__Work instructions__. From the entries that follow, copy exactly the lines beginning at the line holding "trace_fs_v1 => Some toy_trace" and continuing through the line holding "Definition cache_work : ExternalWork".

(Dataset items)

>>

(* ===== verification/ErasureRuns.v ===== *)
(** * Runs of the erasure saga

    A small database, cache server and trace store, on which the coordinator and the adapters
    run by evaluation: they show that the hypotheses of the claims of Saga.v and ValkeyErase.v
    can be met, and exercise a completed run, a lost lease, a failed proof and the receipt of a
    closure change. *)

From Stdlib Require Import Floats.
From S2P Require Import Prelude Domain PyText PyFloat Fusion Json Memory Erasure ValkeyKeys Coordinator Saga EraseStores ValkeyErase.
Open Scope Z_scope.

(** A stand-in for SHA-256: 32 bytes of its input. *)
Definition toy_sha (b : pybytes) : pybytes := take 32 (b ++ repeat 0 32).

(** ** The world outside *)

Record outside := mkOutside {
  ou_clock : Z;
  ou_keys : gset pybytes;
  ou_pending : list (ExternalStoreCode * ExternalWork);
  ou_rows : Z;
  ou_closed : list ExternalStoreCode;
  ou_lease_ok : bool;
}.

Definition tick (o : outside) : outside :=
  mkOutside (ou_clock o + 1) (ou_keys o) (ou_pending o) (ou_rows o) (ou_closed o) (ou_lease_ok o).
Definition set_keys (o : outside) (k : gset pybytes) : outside :=
  mkOutside (ou_clock o) k (ou_pending o) (ou_rows o) (ou_closed o) (ou_lease_ok o).

Definition toy_now (o : outside) : float * outside :=
  (match float_of_int (ou_clock o) with Ok t => (t / 8)%float | Err _ => 0%float end, tick o).

Definition no_uuid : uuid := mkUUID 0 I.
Definition toy_time : datetime := mkDatetime 0 true.

(** The server: one page holds every matching key. *)
Definition matching (K : gset pybytes) (m : pystr) : list vkey :=
  KBytes <$> List.filter (λ b, py_startswith b (removesuffix_star m)) (elements K).

Definition toy_page (K : gset pybytes) (m : pystr) (c next : Z) (ks : list vkey) : Prop := next = 0 ∧ ks = matching K m.

Definition toy_valkey : ValkeyCommands outside := mkValkey outside
  (λ _ m _ _ o, (Ok (PyInt 0, Some (matching (ou_keys o) m)), o))
  (λ ks _ o,
    let gone := omap (λ k, match k with KBytes b => Some b | _ => None end) ks in
    (Ok (PyInt (Z.of_nat (length ks))), set_keys o (ou_keys o ∖ list_to_set gone))).

#[export] Instance toy_server : ValkeyServer toy_valkey ou_keys toy_page.
Proof.
  split.
  - by intros c m n t e r e' [= <- <-].
  - by intros c m n t e next ks e' [= <- <- <-].
  - intros ks t e r e' [= <- <-]. cbn. set_solver.
  - intros ks t e r e' b [= <- <-]. cbn. intros Hb Hno.
    assert (Hg : b ∈ omap (λ k, match k with KBytes b => Some b | _ => None end) ks).
    { destruct (decide (b ∈ omap (λ k, match k with KBytes b => Some b | _ => None end) ks)); [done|]. set_solver. }
    apply list_elem_of_omap in Hg as (k & Hk & Hkb). exists k. split; [done|]. destruct k; by simplify_eq.
Qed.

Lemma toy_complete : scan_complete toy_page.
Proof.
  intros K p pages b Hit Hb Hs. assert (Hin : KBytes b ∈ matching K (project_key_pattern p)).
  { unfold matching. rewrite pattern_prefix. apply list_elem_of_fmap. exists b. split; [done|].
    apply list_elem_of_In, filter_In. split; [|done]. by apply list_elem_of_In, elem_of_elements. }
  destruct Hit as [c ks [_ ->]|c next ks pages [_ ->] _];
    eexists _, (KBytes b); (split; [by left|done]).
Qed.

(** The database: claims, batches of one target, checkpoints. *)
Definition done_ {A} (a : A) : xport outside A := λ o, (Ok a, o).
Definition guarded {A} (a : A) : xport outside A := λ o, (if ou_lease_ok o then Ok a else Err LeaseLost, o).

Definition toy_db : ErasureDb outside := mkErasureDb outside
  (λ _ _ _, done_ None) (λ _ _ _ _, done_ None)
  (λ _ _ _, guarded toy_time)
  (λ _ _, guarded (mkStepOutcome crypto_erased 0 1 ok))
  (λ _ _ _ after _ _, guarded (match after with None => [mkTraceManifestRef no_uuid (of_ascii "fs://x")] | Some _ => [] end))
  (λ _ _ _ _ _, guarded tt)
  (λ _ _ o, (Ok (mkStepOutcome crypto_erased (Z.of_nat (length (ou_pending o))) 1 ok), o))
  (λ _ _ _ o, (Ok (mkPrimaryBatch [] 1 (ou_rows o - 1) 1 (repeat 0 32)),
     mkOutside (ou_clock o) (ou_keys o) (ou_pending o) (ou_rows o - 1) (ou_closed o) (ou_lease_ok o)))
  (λ _ _ c _ o, (if ou_lease_ok o then Ok (take 1 (snd <$> List.filter (λ w, bool_decide (w.1 = c)) (ou_pending o))) else Err LeaseLost, o))
  (λ _ _ work _ o, (Ok tt, mkOutside (ou_clock o) (ou_keys o)
     (List.filter (λ w, negb (bool_decide (ew_work_id w.2 = ew_work_id work))) (ou_pending o)) (ou_rows o) (ou_closed o) (ou_lease_ok o)))
  (λ _ _ c _ _ o,
    let closed := c :: ou_closed o in
    (Ok (mkStepOutcome (if bool_decide (length closed = 4%nat) then external_purged else primary_purged) 0 1 ok),
     mkOutside (ou_clock o) (ou_keys o) (ou_pending o) (ou_rows o) closed (ou_lease_ok o)))
  (λ _ _, guarded (mkStepOutcome scope_complete 0 1 ok))
  (λ _ _ _ _ _, guarded tt)
  (λ _ _, guarded tt).

(** The trace store: narrow operations, without the progress hook. *)
Definition toy_result : reply := AStoreResult (mkStoreResult already_absent 0 (repeat 7 32)).
Definition toy_trace : Store outside :=
  let op {A} : store_operation outside A := mkOperation false (λ _ _, do _ ← pcall (done_ tt); pret toy_result)%prog in
  mkStore (Method (λ _ _ _, done_ (FrameBytes [1; 2; 3]))) (Method op) (Method op) (Method op) (Method op).

Definition toy_stores (c : ExternalStoreCode) : option (Store outside) :=
  match c with
  | trace_fs_v1 => Some toy_trace
  | valkey_v1 => Some (valkey_store toy_sha toy_valkey 500 10)
  | vector_none | graph_none => Some (fixed_store toy_sha c not_configured)
  | _ => None
  end.

Lemma toy_honest c s : toy_stores c = Some s → HonestStore s.
Proof. destruct c; try discriminate; intros [= <-]; try apply _. split; cbn; by intros. Qed.

Definition toy_manifest : list ExternalStoreCode := [graph_none; trace_fs_v1; valkey_v1; vector_none].
Definition toy_lease : ErasureLease :=
  mkErasureLease no_uuid no_uuid scope_subject fenced 1 no_uuid toy_time 1.

Definition project_zero : ProjectId := mkProjectId no_uuid.
Definition project_one : ProjectId := mkProjectId (mkUUID 1 I).

(** One run to erase, one cache namespace to flush, two projects in the cache. *)
Definition toy_work : ExternalWork := mkExternalWork no_uuid kind_run (Some no_uuid) 1 1.
Definition cache_work : ExternalWork := mkExternalWork (mkUUID 1 I) kind_project None 1 1.
Definition toy_outside (lease_ok : bool) : outside :=
  mkOutside 0 {[namespace project_zero ++ [1]; namespace project_one ++ [1]]}
    [(trace_fs_v1, toy_work); (valkey_v1, cache_work)] 2 [] lease_ok.

Definition toy_world (lease_ok : bool) : world outside := mkWorld (toy_outside lease_ok) 0%float toy_lease step_fence [].

Definition toy_run (heartbeat : Z) (lease_ok : bool) : outcome StepOutcome * world outside :=
  run_lease toy_sha toy_db toy_now toy_stores toy_manifest (of_ascii "w") 90 heartbeat 100 9%float 10 toy_lease (toy_world lease_ok).

Example toy_run_completes :
  (toy_run 20 true).1 = Done (Ok (mkStepOutcome scope_complete 0 1 ok)) ∧ ou_pending (w_env (toy_run 20 true).2) = []
  ∧ bool_decide (ou_keys (w_env (toy_run 20 true).2) = {[namespace project_one ++ [1]]}) = true.
Proof. by vm_compute. Qed.

Example toy_run_loses : (toy_run 20 false).1 = Done (Err LeaseLost).
Proof. by vm_compute. Qed.

(** A database whose closure moves while a store is being closed (its P0014). *)
Definition moving_db : ErasureDb outside := mkErasureDb outside
  (db_claim_next toy_db) (db_claim_request toy_db) (db_renew toy_db) (db_crypto_step toy_db) (db_trace_refs_batch toy_db)
  (db_seal_trace_manifest toy_db) (db_prepare_primary toy_db) (db_primary_batch toy_db) (db_external_work_batch toy_db)
  (db_mark_external_work toy_db) (λ _ _ _ _ _ o, (Err ClosureChanged, o)) (db_verify_and_complete toy_db)
  (db_fail toy_db) (db_release toy_db).

Definition moving_run : outcome StepOutcome * world outside :=
  run_lease toy_sha moving_db toy_now toy_stores toy_manifest (of_ascii "w") 90 20 100 9%float 10 toy_lease (toy_world true).

(** The change is reported as an unavailable dependency. *)
Example closure_change_while_closing :
  moving_run.1 = Done (Err OtherTracebed) ∧
  last (w_log moving_run.2) = Some (Db (Fail step_graph retryable dependency_unavailable) (Ok Nothing)).
Proof. by vm_compute. Qed.

(** ** Witnesses *)

Definition toy_log : list event := w_log (toy_run 20 true).2.

Lemma erasure_follows_protocol_witness :
  ∃ ld, ledger_run toy_sha toy_manifest no_uuid scope_subject ledger_init toy_log = Some ld.
Proof.
  destruct (erasure_follows_protocol toy_sha toy_db toy_now toy_stores toy_manifest (of_ascii "w") 90 20 100 9%float 10
    toy_lease (toy_world true) (toy_run 20 true).1 (toy_run 20 true).2) as (ld & Hld & _).
  - apply toy_honest.
  - reflexivity.
  - unfold toy_run. apply surjective_pairing.
  - by exists ld.
Defined.

Lemma nothing_after_lost_lease_witness :
  w_log (toy_run 20 false).2 = [Db CryptoStep (Err LeaseLost)] ∧ ∀ out, (toy_run 20 false).1 ≠ Done (Ok out).
Proof.
  split; [by vm_compute|].
  apply (nothing_after_lost_lease toy_sha toy_db toy_now toy_stores toy_manifest (of_ascii "w") 90 20 100 9%float 10
    toy_lease (toy_world false) (toy_run 20 false).1 (toy_run 20 false).2 [] (Db CryptoStep (Err LeaseLost)) []).
  - apply toy_honest.
  - reflexivity.
  - unfold toy_run. apply surjective_pairing.
  - by vm_compute.
  - reflexivity.
Defined.

Lemma marked_targets_were_proved_witness :
  ∃ port t s l0 io1 beats1 io2 beats2,
    toy_stores trace_fs_v1 = Some port ∧ target_of toy_work = Some t ∧
    take 31 toy_log = (l0 ++ Begin trace_fs_v1 Erase no_uuid t :: io1 ++ Finish trace_fs_v1 Erase no_uuid t (AStoreResult s) :: beats1)
      ++ Begin trace_fs_v1 Verify no_uuid t :: io2 ++ Finish trace_fs_v1 Verify no_uuid t toy_result :: beats2 ∧
    deleted toy_db toy_now (of_ascii "w") 90 20 9%float toy_lease trace_fs_v1 port no_uuid t (AStoreResult s)
      (l0 ++ [Begin trace_fs_v1 Erase no_uuid t]) io1 ∧
    proved_absent toy_db toy_now (of_ascii "w") 90 20 9%float toy_lease trace_fs_v1 port no_uuid t toy_result
      ((l0 ++ Begin trace_fs_v1 Erase no_uuid t :: io1 ++ Finish trace_fs_v1 Erase no_uuid t (AStoreResult s) :: beats1)
       ++ [Begin trace_fs_v1 Verify no_uuid t]) io2 ∧
    Forall (during trace_fs_v1) io1 ∧ Forall heartbeat_event beats1 ∧ Forall (during trace_fs_v1) io2 ∧ Forall heartbeat_event beats2.
Proof.
  apply (marked_targets_were_proved toy_sha toy_db toy_now toy_stores toy_manifest (of_ascii "w") 90 20 100 9%float 10
    toy_lease (toy_world true) (toy_run 20 true).1 (toy_run 20 true).2 (take 31 toy_log) trace_fs_v1 toy_work
    (mkStoreResult already_absent 0 (repeat 7 32)) (Ok Nothing) (drop 32 toy_log)).
  - apply toy_honest.
  - reflexivity.
  - unfold toy_run. apply surjective_pairing.
  - by vm_compute.
Defined.

Lemma completion_needs_every_store_witness : primary_empty (take 89 toy_log) ∧ closes (take 89 toy_log) = toy_manifest.
Proof.
  destruct (completion_needs_every_store toy_sha toy_db toy_now toy_stores toy_manifest (of_ascii "w") 90 20 100 9%float 10
    toy_lease (toy_world true) (toy_run 20 true).1 (toy_run 20 true).2 (take 89 toy_log)
    (Ok (AnOutcome (mkStepOutcome scope_complete 0 1 ok))) []) as [Hp _].
  - apply toy_honest.
  - reflexivity.
  - unfold toy_run. apply surjective_pairing.
  - by vm_compute.
  - split; [exact Hp|by vm_compute].
Defined.

Lemma failures_leave_one_receipt_witness :
  moving_run.1 = Done (Err OtherTracebed) ∧
  ((∃ l step, w_log moving_run.2 = l ++ [Db (Fail step retryable dependency_unavailable) (Ok Nothing)]) ∨
   ∃ l step r' c', w_log moving_run.2 = l ++ [Db (Fail step r' c') (Err OtherTracebed)]).
Proof.
  assert (Ho : moving_run.1 = Done (Err OtherTracebed)) by by vm_compute. split; [exact Ho|].
  destruct (failures_leave_one_receipt toy_sha moving_db toy_now toy_stores toy_manifest (of_ascii "w") 90 20 100 9%float 10
    toy_lease (toy_world true) moving_run.1 moving_run.2) as (_ & _ & H).
  - apply toy_honest.
  - reflexivity.
  - unfold moving_run. apply surjective_pairing.
  - by apply (H OtherTracebed retryable dependency_unavailable).
Defined.

(** The erase operation of the cache adapter alone, without a hook. *)
Definition flush_run : outcome reply * world outside :=
  run_prog toy_now valkey_v1 None (valkey_erase toy_sha toy_valkey 500 10 no_uuid 9%float) (toy_world true).
Definition proof_run : outcome reply * world outside :=
  run_prog toy_now valkey_v1 None (valkey_verify toy_sha toy_valkey 500 10 no_uuid 9%float) flush_run.2.

Lemma valkey_erases_one_project_witness :
  is_Some (match flush_run.1 with Done (Ok r) => Some r | _ => None end) ∧
  (∀ b, b ∈ ou_keys (w_env (toy_world true)) → py_startswith b (namespace project_zero) = false →
     b ∈ ou_keys (w_env flush_run.2)).
Proof.
  split; [by vm_compute; eexists|].
  apply (valkey_erases_one_project toy_valkey ou_keys toy_page toy_sha 500 10 project_zero 9%float toy_now valkey_v1 None
    (toy_world true) flush_run.2 flush_run.1).
  - apply toy_complete.
  - done.
  - discriminate.
  - unfold flush_run. apply surjective_pairing.
Defined.

Lemma valkey_proof_of_absence_witness :
  w_log proof_run.2 ≠ [] ∧ ∀ b, b ∈ ou_keys (w_env flush_run.2) → py_startswith b (namespace project_zero) = false.
Proof.
  split; [vm_compute; discriminate|].
  assert (Hok : match proof_run.1 with Done (Ok _) => True | _ => False end) by (vm_compute; exact I).
  destruct proof_run as [[[r|e]|] w'] eqn:Hr; [|destruct Hok..].
  apply (valkey_proof_of_absence toy_valkey ou_keys toy_page toy_sha 500 10 project_zero 9%float toy_now valkey_v1 None
    flush_run.2 w' r).
  - apply toy_complete.
  - done.
  - discriminate.
  - exact Hr.
Defined.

<<

__Worked solution__.
  | trace_fs_v1 => Some toy_trace
  | valkey_v1 => Some (valkey_store toy_sha toy_valkey 500 10)
  | vector_none | graph_none => Some (fixed_store toy_sha c not_configured)
  | _ => None
  end.

Lemma toy_honest c s : toy_stores c = Some s → HonestStore s.
Proof. destruct c; try discriminate; intros [= <-]; try apply _. split; cbn; by intros. Qed.

Definition toy_manifest : list ExternalStoreCode := [graph_none; trace_fs_v1; valkey_v1; vector_none].
Definition toy_lease : ErasureLease :=
  mkErasureLease no_uuid no_uuid scope_subject fenced 1 no_uuid toy_time 1.

Definition project_zero : ProjectId := mkProjectId no_uuid.
Definition project_one : ProjectId := mkProjectId (mkUUID 1 I).

(** One run to erase, one cache namespace to flush, two projects in the cache. *)
Definition toy_work : ExternalWork := mkExternalWork no_uuid kind_run (Some no_uuid) 1 1.
Definition cache_work : ExternalWork := mkExternalWork (mkUUID 1 I) kind_project None 1 1.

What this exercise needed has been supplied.